Strona:Walerya Marrené - Na dnie życia.djvu/183

Z Wikiźródeł, wolnej biblioteki
Ta strona została uwierzytelniona.

Tak sądziłem przynajmniej w pierwszej chwili. Dopiero kiedy oczy moje przyzwyczaiły się do półcieniu, jaki tu panował, dojrzałem jakąś postać opuszczoną na brzozowej ławeczce, stojącej w jej głębi.
Postać była nieruchomą, zbliżyłem się na palcach, wstrzymując oddech i — zobaczyłem ją. A chociaż widywałem co dzień, w tej chwili, przysięgam, spojrzałem na nią po raz pierwszy, i zauważyłem po raz pierwszy. A mogłem przypatrzeć jej się dowoli, bo znużona skwarem dnia czy strudzeniem, spała z głową w tył pochyloną opartą na rękach zaplecionych.
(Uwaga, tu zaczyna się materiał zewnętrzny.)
(* ===== verification/ProcThms.v ===== *)
(** What the scheduler promises, on every interleaving of any number of CPUs:
    no process runs twice, no routine panics, no wakeup is lost, every exited
    child can be reaped, and no runnable process starves.  The last section runs the theorems on a
    machine with two CPUs. *)

From S2P Require Import Prelude CString Spinlock LockRep Proc ProcOps ProcEff ProcSafe ProcStep.

Section thms.
Variable ids : list Z.
Variable lockof : Z -> Z.
Hypothesis lockof_ok : forall a, lockof a <> PTLOCK /\ lockof a <> 0.

Notation inv := (inv ids lockof).
Notation sys_step := (sys_step ids lockof).

Lemma boot_pt s p : sys_boot ids s -> (p = O /\ p_state (pt (y_k s) p) = RUNNABLE /\ p_context (pt (y_k s) p) = CForkret /\ p_parent (pt (y_k s) p) = None) \/
  p <> O /\ pt (y_k s) p = zero_proc.
Proof.
  intros (_ & _ & _ & _ & (x & Ex & Hs & Hc & Hp) & _). unfold pt. rewrite Ex. destruct p as [|p]; [by left|]. right.
  split; [done|]. change (replicate (NPROC - 1) zero_proc !!! p = zero_proc).
  destruct (decide (p < NPROC - 1)%nat); [by apply lookup_total_replicate_2|]. apply tab_out. rewrite length_replicate. lia.
Qed.

Lemma boot_inv s : sys_boot ids s -> inv s.
Proof.
  intros Hs. pose proof (fun p => boot_pt s p Hs) as Hpt.
  destruct Hs as (Hnd & Em & Ec & Hns & (x & Ex & _) & _ & Hcl & Htp & _).
  assert (Hcp : forall c, cp (y_k s) c = None).
  { intros c. unfold cp. rewrite Ec, list_lookup_total_alt. destruct (replicate _ _ !! c) eqn:E; [|done]. by apply lookup_replicate in E as [-> _]. }
  exists (fun _ => []), (fun _ => false). split.
  - rewrite Em. split; cbn.
    + done.
    + by rewrite length_fmap.
    + intros c id Hc. exists (mk_cpu id 0 false). rewrite list_lookup_fmap, Hc. done.
    + intros l. split; [done|]. intros (c & _ & Hl). set_solver.
    + intros l c. split; [done|]. intros (_ & Hl). set_solver.
    + intros c _. constructor.
  - by rewrite Ec, length_replicate.
  - done.
  - by rewrite Ex.
  - intros c _. by rewrite Hcl, Hcp.
  - intros p. split; [|intros (c & _ & E); by rewrite Hcp in E]. destruct (Hpt p) as [(_ & -> & _)|[_ ->]]; done.
  - intros c c' p _ _ E. by rewrite Hcp in E.
  - intros p. unfold thr_ok. rewrite Htp. destruct (Hpt p) as [(_ & -> & -> & _)|[_ ->]]; done.
  - intros c _. right. apply Hcp.
  - split.
    + intros p np st. by rewrite Htp.
    + intros p p' np st st'. by rewrite Htp.
    + intros np. destruct (Hpt np) as [(_ & -> & _)|[_ ->]]; done.
Qed.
W tym śnie spokojnym jak sen dziecka, było coś tak miękkiego, bezwiednie kształty jej ułożyły się w tak harmonijne linije, iż zatrzymałem się jakby przykuty. I wówczas to dostrzegłem tę niezmierną delikatność drobnych rysów, którym zielonawy cień liści nadawał barwę kości słoniowej, lub paryjskiego marmuru.
Jakby z paryjskiego marmuru były dłonie jej drobne, o giętkich palcach, z atłasowem dotknięciem i stalową siłą, które teraz lekko zaplecione przytrzymywały kaskady czarnych włosów spadające w lśniących zwojach na czoło, szyję i ramiona; grzebień utrzymujący ich bogactwo wypadł na ziemię i leżał tuż koło nóżek, które obułby bez trudności trzewiczek kopciuszka.